Additive manufacturing of a special-shaped energetic grain and its performance

In order to solve the problems of the complicated forming process, poor adaptability, low safety, and high cost of special-shaped energetic grains, light-curing 3D printing technology was applied to the forming field of energetic grains, and the feasibility of 3D printing (additive manufacturing) complex special-shaped energetic grains was explored. A photocurable resin was developed. A demonstration formula of a 3D printing energetic slurry composed of 41 wt% ultra-fine ammonium perchlorate (AP), 11 wt% modified aluminum (Al), and 48 wt% photocurable resin was fabricated. The special-shaped energetic grains were successfully 3D printed based on light-curing 3D printing technology. The optimal printing parameters were obtained.
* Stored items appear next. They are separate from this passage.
(** * WHIP/WHEP relay: a shallow embedding of [examples/whip-whep/main.go]
      and of the [media.Writer] contract of [pkg/media/media.go].

    The handlers of [main.go] are written in a small state monad over the
    process state ([World]): a handler either finishes, panics, or stays
    parked on a channel receive.  Goroutines and engine callbacks are
    driven by [Event]s, one loop iteration per event. *)

From stdpp Require Import base option list strings.
From Stdlib Require Import ZArith Lia.

Local Open Scope string_scope.
Local Open Scope Z_scope.
Local Open Scope list_scope.

(** ** Data model *)

(** Error kinds (spec section 7); [IOFailure] stands for any I/O error of
    the Go runtime such as [io.EOF]. *)
Inductive Error :=
| MalformedOffer
| CodecUnsupported
| NegotiationFailed
| ConnectivityFailed
| RelayUnavailable
| SinkClosed
| IOFailure (msg : string).

Definition EOF : Error := IOFailure "EOF".

(** [rtp.Packet], kept to the fields the relay could look at. *)
Record Packet := mkPacket {
  SequenceNumber : Z;
  Timestamp : Z;
  Payload : string
}.

Definition MimeTypeH264 : string := "video/H264".
Definition newline : string := String (Ascii.ascii_of_nat 10) EmptyString.
Definition StatusCreated : Z := 201.

Inductive RTPCodecType := RTPCodecTypeAudio | RTPCodecTypeVideo.

Record RTPCodecCapability := mkCapability {
  MimeType : string;
  ClockRate : Z;
  Channels : Z;
  SDPFmtpLine : string;
  RTCPFeedback : list string
}.

Record RTPCodecParameters := mkCodec {
  Capability : RTPCodecCapability;
  PayloadType : Z
}.

Inductive SDPType := SDPTypeOffer | SDPTypeAnswer.

Record SessionDescription := mkSD {
  Type_ : SDPType;
  SDP : string
}.

Record ICEServer := mkICEServer { URLs : list string }.
Record Configuration := mkConfiguration { ICEServers : list ICEServer }.

(** main.go:28 *)
Definition peerConnectionConfiguration : Configuration :=
  {| ICEServers := [ {| URLs := ["stun:stun.l.google.com:19302"] |} ] |}.

Inductive ICEConnectionState :=
| ICEConnectionStateNew
| ICEConnectionStateChecking
| ICEConnectionStateConnected
| ICEConnectionStateCompleted
| ICEConnectionStateDisconnected
| ICEConnectionStateFailed
| ICEConnectionStateClosed.

Definition ICEConnectionState_String (s : ICEConnectionState) : string :=
  match s with
  | ICEConnectionStateNew => "new"
  | ICEConnectionStateChecking => "checking"
  | ICEConnectionStateConnected => "connected"
  | ICEConnectionStateCompleted => "completed"
  | ICEConnectionStateDisconnected => "disconnected"
  | ICEConnectionStateFailed => "failed"
  | ICEConnectionStateClosed => "closed"
  end.

Inductive ICEGatheringState :=
| ICEGatheringStateNew
| ICEGatheringStateGathering
| ICEGatheringStateComplete.

Inductive Interceptor :=
| IntervalPLI          (* intervalpli.NewReceiverInterceptor *)
| PacketDumpRTCPOnly   (* packetdump.NewSenderInterceptor with the RTP filter of main.go:147 *)
| SenderReport         (* report.NewSenderInterceptor *)
| DefaultInterceptors. (* webrtc.RegisterDefaultInterceptors *)

(** The two closures handed to the engine, by the place that builds them.
    A closure is stored with the variables it captures. *)
Inductive TrackHandler :=
| ForwardToVideoTrack.                     (* main.go:114-132 *)

Inductive ICEHandler :=
| CloseOnFailed (peerConnection : nat).    (* main.go:194-200 *)

(** The loops that run beside the handlers, with the session whose
    receiver, remote track or sender they read from. *)
Inductive Goroutine :=
| ReceiverRTCPLoop (pc : nat)    (* main.go:115-122 *)
| TrackReadLoop (pc : nat)       (* main.go:123-131 *)
| SenderRTCPLoop (pc : nat).     (* main.go:178-185 *)

(** The handlers the mux can pick for a request: the three [main]
    registers, and the redirect [net/http] answers with by itself. *)
Inductive HandlerFunc :=
| FileServer (dir : string)
| WhepHandler
| WhipHandler
| RedirectHandler (url : string).

#[global] Instance Error_eq_dec : EqDecision Error.
Proof. solve_decision. Defined.
#[global] Instance ICEConnectionState_eq_dec : EqDecision ICEConnectionState.
Proof. solve_decision. Defined.
#[global] Instance ICEGatheringState_eq_dec : EqDecision ICEGatheringState.
Proof. solve_decision. Defined.
#[global] Instance TrackHandler_eq_dec : EqDecision TrackHandler.
Proof. solve_decision. Defined.
#[global] Instance Goroutine_eq_dec : EqDecision Goroutine.
Proof. solve_decision. Defined.
#[global] Instance Packet_eq_dec : EqDecision Packet.
Proof. solve_decision. Defined.

(** [webrtc.MediaEngine] and [interceptor.Registry] as the handlers fill them. *)
Record MediaEngine := mkMediaEngine {
  videoCodecs : list RTPCodecParameters;
  audioCodecs : list RTPCodecParameters
}.

Record API := mkAPI {
  apiMediaEngine : MediaEngine;
  apiInterceptors : list Interceptor
}.

(** [webrtc.TrackLocalStaticRTP]: the Relay Track.  [bindings] is the
    consumer set, [written] the packets accepted so far, oldest first. *)
Record Track := mkTrack {
  trackCodec : RTPCodecCapability;
  trackID : string;
  trackStreamID : string;
  bindings : list nat;
  written : list Packet
}.

(** [webrtc.PeerConnection]: one session. *)
Record PeerConnection := mkPC {
  pcConfiguration : Configuration;
  pcAPI : API;
  pcTransceivers : list RTPCodecType;
  pcSenders : list nat;
  pcOnTrack : option TrackHandler;
  pcOnICE : option ICEHandler;
  pcRemote : option SessionDescription;
  pcNegotiated : list RTPCodecParameters;
  pcLocal : option SessionDescription;
  pcGathering : ICEGatheringState;
  pcICE : ICEConnectionState;
  pcClosed : bool;
  pcInbox : list Packet
}.

(** [http.ResponseWriter] of one request. *)
Record Response := mkResponse {
  respHeader : list (string * string);
  respStatus : option Z;
  respBody : string
}.

Definition emptyResponse : Response :=
  {| respHeader := []; respStatus := None; respBody := EmptyString |}.

(** What an observer of the process sees, in order. *)
Inductive Obs :=
| ObsPrint (line : string)
| ObsGatheringComplete (pc : nat)
| ObsHeader (res : nat) (key value : string)
| ObsStatus (res : nat) (code : Z)
| ObsBody (res : nat) (body : string).

(** The process: the global [videoTrack] pointer, the heap of tracks,
    sessions and response writers, the mux, the running goroutines. *)
Record World := mkWorld {
  videoTrack : option nat;
  tracks : list Track;
  pcs : list PeerConnection;
  responses : list Response;
  mux : list (string * HandlerFunc);
  serving : bool;
  goroutines : list Goroutine;
  log : list Obs;
  crashed : option Error
}.

Definition initial : World :=
  {| videoTrack := None; tracks := []; pcs := []; responses := [];
     mux := []; serving := false; goroutines := []; log := [];
     crashed := None |}.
The microstructure, density, thermal decomposition, combustion performance, and mechanical properties of the printed grain were characterized. The microstructure of the grain shows that the surface of the grain is smooth, the internal structure is dense, and there are no defects. The average density is 1.606 g·cm⁻³, and the grain has good uniformity and stability. The thermal decomposition of the grain shows that it can be divided into three stages: endothermic, exothermic, and secondary exothermic, and the Al of the grain has a significant catalytic effect on the thermal decomposition of AP. The combustion performance of the grain shows that a uniform flame with a one-way jet is produced, and the average burning rate is 5.11 mm·s⁻¹. The peak pressure of the sample is 45.917 KPa, and the pressurization rate is 94.874 KPa·s⁻¹. The analysis of the mechanical properties shows that the compressive strength is 9.83 MPa and the tensile strength is 8.78 MPa.